◆ Task to carry out ◆
Keep only the lines from the start of the data through the line containing "<-> ~ Z.prime n)", and output them exactly.

Task material below:

(** X9. Every generated primality exercise asks about a candidate [n]
    between 11 and 33; its canonical answer is "sim" exactly when [n] is
    prime and "não" otherwise; for a composite [n] the explanation names
    the least divisor above 1, never the dash.  The prompt offers "(S/N)",
    but a submitted text is graded correct exactly when, trimmed and
    lower-cased, it is that canonical word: "S" and "N" are graded
    incorrect. *)
Theorem primality_exercise (s : RandomSource) :
  valid_source s ->
  type (fst (generateExercise s)) = js "primos" ->
  exists n,
    In n candidates /\ 11 <= n <= 33
    /\ prompt (fst (generateExercise s))
       = Number_toString n ++ js " é primo? (S/N)"
    /\ (answer (fst (generateExercise s)) = js "sim" <-> Z.prime n)
    /\ (answer (fst (generateExercise s)) = js "não" <-> ~ Z.prime n)
    /\ (Z.prime n ->
        explain (fst (generateExercise s))
        = Number_toString n
          ++ js " tem apenas dois divisores (1 e ele mesmo).")
    /\ (~ Z.prime n ->
        exists f,
          smallestFactor n = Some f /\ Z.prime f /\ (f | n)
          /\ explain (fst (generateExercise s))
             = Number_toString n ++ js " não é primo; menor divisor: "
               ++ Number_toString f ++ js ".")
    /\ (forall input,
          correct (submit (fst (generateExercise s)) input) = true
          <-> toLowerCase (trim input)
              = (if isPrime n then js "sim" else js "não"))
    /\ correct (submit (fst (generateExercise s)) (js "S")) = false
    /\ correct (submit (fst (generateExercise s)) (js "N")) = false.
Proof.
  intros Hs Ht.
  assert (Hnf : type (fst (generateExercise s)) <> js "fatoracao")
    by (rewrite Ht; vm_compute; discriminate).
  assert (Hsub := submit_other_topic (fst (generateExercise s))).
  rewrite (generateExercise_primos s Hs Ht) in *.
  rewrite primos_case_run in *.
  pose proof (random_below_range (Z.of_nat (List.length candidates))
                (rest s) (valid_source_rest s Hs) ltac:(simpl; lia)) as Hi.
  pose proof (index_number_in candidates _ Hi) as Hin.
  set (n := index_number candidates
              (fst (random_below (Z.of_nat (List.length candidates))
                      (rest s)))) in *.
  pose proof (candidates_bounds n Hin) as Hn.
  exists n. cbn zeta in *. cbn [prompt answer explain] in *.
  split; [exact Hin |]. split; [exact Hn |]. split; [reflexivity |].
  pose proof (isPrime_correct n) as Hpc.
  split; [| split; [| split; [| split; [| split; [| split]]]]].
  - destruct (isPrime n); split; intros H; try reflexivity;
      try (apply Hpc; reflexivity).
    + vm_compute in H. discriminate.
    + apply Hpc in H. discriminate.
  - destruct (isPrime n); split; intros H; try reflexivity.
    + vm_compute in H. discriminate.
    + exfalso. apply H. apply Hpc. reflexivity.
    + intros Hp. apply Hpc in Hp. discriminate.
  - intros Hp. apply Hpc in Hp. rewrite Hp. reflexivity.
  - intros Hnp.
    assert (Hfalse : isPrime n = false)
      by (apply isPrime_false_iff; exact Hnp).
    destruct (smallestFactor_composite n ltac:(lia) Hfalse)
      as (f & Hf & H1 & Hdiv & _ & Hno).
    exists f. rewrite Hfalse, Hf.
    split; [reflexivity |].
    split; [apply (least_divisor_prime f n); assumption |].
    split; [exact Hdiv | reflexivity].
  - intros input. rewrite (Hsub input Hnf). cbn [correct answer].
    rewrite string_eqb_eq.
    destruct (isPrime n); reflexivity.
  - rewrite (Hsub _ Hnf). cbn [correct answer].
    destruct (isPrime n); vm_compute; reflexivity.
  - rewrite (Hsub _ Hnf). cbn [correct answer].
    destruct (isPrime n); vm_compute; reflexivity.
Qed.

Lemma const_source_valid l :
  Forall (fun q => (0 <= q)%Q /\ (q < 1)%Q) l -> valid_source (const_source l).
Proof.
  intros Hl i. unfold const_source. revert i.
  induction Hl as [| q l Hq Hl IH]; intros i.
  - destruct i; simpl; split; vm_compute; congruence.
  - destruct i as [| i]; simpl; [exact Hq | apply IH].
Qed.

Lemma primality_exercise_witness :
  correct (submit (fst (generateExercise source_primos_11)) (js "S")) = false.
Proof.
  assert (Hs : valid_source source_primos_11).
  { apply const_source_valid.
    repeat constructor; vm_compute; congruence. }
  destruct (primality_exercise source_primos_11 Hs
              ltac:(vm_compute; reflexivity))
    as (n & _ & _ & _ & _ & _ & _ & _ & _ & H & _).
  exact H.
Defined.

(** *** Remainder exercises *)

Lemma resto_case_run t s :
  fst (resto_case t s)
  = let a := 10 + fst (random_below 90 s) in
    let b := 3 + fst (random_below 9 (rest s)) in
    let q := a / b in
    let r := js_rem a b in
    {| type := t;
       value := None;
       expected := None;
       prompt := js "Em " ++ Number_toString a ++ js " ÷ "
                 ++ Number_toString b ++ js ", qual é o resto?";
       answer := Number_toString r;
       explain := Number_toString a ++ js " = " ++ Number_toString b
                  ++ js " × " ++ Number_toString q ++ js " + "
                  ++ Number_toString r ++ js "." |}.
Proof. reflexivity. Qed.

End of Task material.

◆ Reply to the exercise ◆
(** X9. Every generated primality exercise asks about a candidate [n]
    between 11 and 33; its canonical answer is "sim" exactly when [n] is
    prime and "não" otherwise; for a composite [n] the explanation names
    the least divisor above 1, never the dash.  The prompt offers "(S/N)",
    but a submitted text is graded correct exactly when, trimmed and
    lower-cased, it is that canonical word: "S" and "N" are graded
    incorrect. *)
Theorem primality_exercise (s : RandomSource) :
  valid_source s ->
  type (fst (generateExercise s)) = js "primos" ->
  exists n,
    In n candidates /\ 11 <= n <= 33
    /\ prompt (fst (generateExercise s))
       = Number_toString n ++ js " é primo? (S/N)"
    /\ (answer (fst (generateExercise s)) = js "sim" <-> Z.prime n)
    /\ (answer (fst (generateExercise s)) = js "não" <-> ~ Z.prime n)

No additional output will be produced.